Website publishers give up a lot of control when they put javascript from third parties on their web pages. Sometimes they are knowingly making a trade - for example getting some free analytics about who is visiting their website in exchange for some anonymous data tracking. But the purpose and workings of the code they placed on their site can change on an ongoing basis. Through the millions of sites that have "Like" buttons on them, Facebook is reportedly now using your web history for its own ad targeting benefit. Quantcast turned free analytics they gave to millions of sites into a $100 million gross ad spend business. The majority of the top 1,000 online retailers have like buttons on their websites - even if not logged in, every time someone visits the site, Facebook gets a free ping that a specific web browser has hit that page and MIGHT be interested in its product or category. Consumer and publisher privacy alike is thus subject to a change of business model and the modification (of probably unread anyway) terms of use.

Who is the Weakest Link?

Reuters may have opened itself up to vulnerability by having over 40 advertising and analytics vendors whose code was tracked as coming from its pages.

These technologies may also slow down the website. On a recent visit to Reuters.com, even after the compromise had happened and Taboola's code disabled (6/23/2014) my visit started at 12:41:39 PM, it loaded over 100 different http requests, and the page took about 34 seconds to finish loading. As we have all probably experienced, any one of these could potentially "hang" the page leaving us frustrated with a partially-blank screen. Some of these bits of code are from data companies like Bizo or Exelate, that resell access to behavioral data they gather to advertisers that may change what ads you see on other sites. Many of them pay the publisher (like Reuters) a monthly fixed or variable fee (or sometimes a revenue share) based on the volume of users their code is able to "see". Reuters may not have direct relationships with all of these companies since many ad or data companies often "piggyback" in turn yet more code or scripts to help their advertisers or agencies identify users, or track impressions or clicks on their advertisements.

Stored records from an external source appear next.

Lemma well_known_back :
  known_back \/
  (_encode_well_known o enc m = Ok None /\ forall j, _parse_well_known ign n dec j (new (cls m)) = Ok None).
Proof.
  pose proof (js_well_known HJ (cls m)) as Hw.
  destruct (decide (FULL_NAME (cls m) ∈ _WRAPPERS)) as [Hwr|Hwr]; [left; by apply wrapper_known|].
  destruct (decide (FULL_NAME (cls m) = TIMESTAMP)) as [Hn|H1'].
  { left. destruct (wv_timestamp m Hwk Hn) as (a & b & Ha & Hb & Hv). assert (exists s, encode_timestamp a b = Ok s) as [s He] by (unfold encode_timestamp; rewrite Hv; by eexists).
    pose proof (parse_encode_timestamp a b s He) as Hp.
    destruct (times_back a b _ (or_introl Hn) Ha Hb Hp) as (m' & Hm' & Hcomp). exists (JStr s), m'.
    unfold _encode_well_known, _parse_well_known. cbn [cls new]. rewrite Hn, decide_True by done.
    rewrite Ha, Hb. cbn [mbind result_bind]. rewrite He. cbn [mbind result_bind]. by rewrite Hm'. }
  destruct (decide (FULL_NAME (cls m) = DURATION)) as [Hn|H2'].
  { left. destruct (wv_duration m Hwk Hn) as (a & b & Ha & Hb & Hv). assert (exists s, encode_duration a b = Ok s) as [s He] by (unfold encode_duration; rewrite Hv; by eexists).
    pose proof (parse_encode_duration a b s He) as Hp.
    destruct (times_back a b _ (or_intror Hn) Ha Hb Hp) as (m' & Hm' & Hcomp). exists (JStr s), m'.
    unfold _encode_well_known, _parse_well_known. cbn [cls new]. rewrite Hn. other_name. rewrite decide_True by done.
    rewrite Ha, Hb. cbn [mbind result_bind]. rewrite He. other_name. rewrite decide_True by done. cbn [mbind result_bind].
    by rewrite Hm'. }
  destruct (decide (FULL_NAME (cls m) = FIELD_MASK)) as [Hn|H3'].
  { left. destruct (wk_mask _ Hw Hn) as (f & HF & Hname & Hk & Hr & Hcod).
    destruct (mask_back f HF Hk Hr Hcod (wv_mask m Hwk Hn)) as (qs & ps & m' & Hq & Hp & Hm' & Hcomp).
    exists (JStr (join [44] qs)), m'. pose proof (field_alone f HF) as Hfield. rewrite Hname in Hfield.
    unfold _encode_well_known, _parse_well_known, get_items, _set. cbn [cls new]. rewrite Hn, Hfield. do 2 other_name.
    rewrite decide_True by done. cbn [mbind result_bind]. rewrite Hq. do 2 other_name. rewrite decide_True by done.
    cbn [mbind result_bind]. rewrite Hp. cbn [mbind result_bind]. by rewrite Hm'. }
  destruct (decide (FULL_NAME (cls m) = STRUCT)) as [Hn|H4'].
  { left. destruct (wk_struct _ Hw Hn) as (f & k & HF & Hname & Hk & Hcod).
    destruct (struct_back f k HF Hk Hcod) as (d & es' & m' & He & Hp & Hm' & Hcomp).
    exists (JObj d), m'. pose proof (field_alone f HF) as Hfield. rewrite Hname in Hfield.
    unfold _encode_well_known, _parse_well_known, get_entries. cbn [cls new]. rewrite Hn, Hfield. do 3 other_name.
    rewrite decide_True by done. cbn [mbind result_bind]. rewrite He. do 3 other_name. rewrite decide_True by done.
    cbn [mbind result_bind]. rewrite Hp. cbn [mbind result_bind]. by rewrite Hm'. }
  destruct (decide (FULL_NAME (cls m) = LIST_VALUE)) as [Hn|H5'].
  { left. destruct (wk_list _ Hw Hn) as (f & k & HF & Hname & Hk & Hr & Hcod).
    destruct (list_back f k HF Hk Hr Hcod) as (d & vs' & m' & He & Hp & Hm' & Hcomp).
    exists (JArr d), m'. pose proof (field_alone f HF) as Hfield. rewrite Hname in Hfield.
    unfold _encode_well_known, _parse_well_known, get_items. cbn [cls new]. rewrite Hn, Hfield. do 4 other_name.
    rewrite decide_True by done. cbn [mbind result_bind]. rewrite He. do 4 other_name. rewrite decide_True by done.
    cbn [mbind result_bind]. rewrite Hp. cbn [mbind result_bind]. by rewrite Hm'. }
  destruct (decide (FULL_NAME (cls m) = VALUE)) as [Hn|H6'].
  { left. destruct (value_back Hn) as (j & m' & He & Hp & Hcomp). exists j, m'.
    unfold _encode_well_known, _parse_well_known. cbn [cls new]. rewrite Hn. do 5 other_name. rewrite decide_True by done.
    rewrite He. cbn [mbind result_bind]. do 5 other_name. rewrite decide_True by done. by rewrite Hp. }
  destruct (decide (FULL_NAME (cls m) = ANY)) as [Hn|H8'].
  { left. destruct (any_back Hn) as (j & m' & He & Hp & Hcomp & Hnull). exists j, m'.
    unfold _encode_well_known, _parse_well_known. cbn [cls new]. rewrite Hn. rewrite Hn in Hwr. do 6 other_name.
    rewrite decide_False by done. rewrite decide_True by done. rewrite He. cbn [mbind result_bind]. do 6 other_name.
    rewrite decide_False by done. rewrite decide_True by done. rewrite Hp, Hnull. by cbn [mbind result_bind]. }
  destruct (decide (FULL_NAME (cls m) = EMPTY)) as [Hn|H7'].
  { left. pose proof (wk_empty _ Hw Hn) as HF. exists (JObj []), (new (cls m)).
    unfold _encode_well_known, _parse_well_known. cbn [cls new]. rewrite Hn. rewrite Hn in Hwr. do 6 other_name.
    rewrite decide_False by done. other_name. rewrite decide_True by done. do 6 other_name.
    rewrite decide_False by done. other_name. rewrite decide_True by done. split_and!; try done.
    exists []. split; [exact (filled_new P c Hc)|]. intros i. left. apply slot_outside. by rewrite HF. }
  right. unfold _encode_well_known, _parse_well_known. cbn [cls new].
  split; [|intros j]; do 6 (rewrite decide_False by done); rewrite (decide_False (P := _ ∈ _)) by done;
    do 2 (rewrite decide_False by done); done.
Qed.

End WellKnown.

Typically ad-supported websites like newspapers trying to eke out a profitable digital existence have more than their share of these vendor scripts running on their sites, which when combined with large numbers of people visiting their sites on daily basis, only serves to magnify the attractiveness of their known or unknown script-slinging ad tech partners as targets.

Publishers can't shift all responsibility to networks and tech vendors, however. In 2009, the New York Times succumbed to malicious ads, not from a third-party network, after the ads (and an unknown 'ad serving technology vendor') was "approved by the site's advertising operations team".

As consumers we need to ask the companies whose sites we are visiting who they are working with, and be really clear what steps they are taking to prevent themselves being the weakest security link in what is an already weak website technology chain.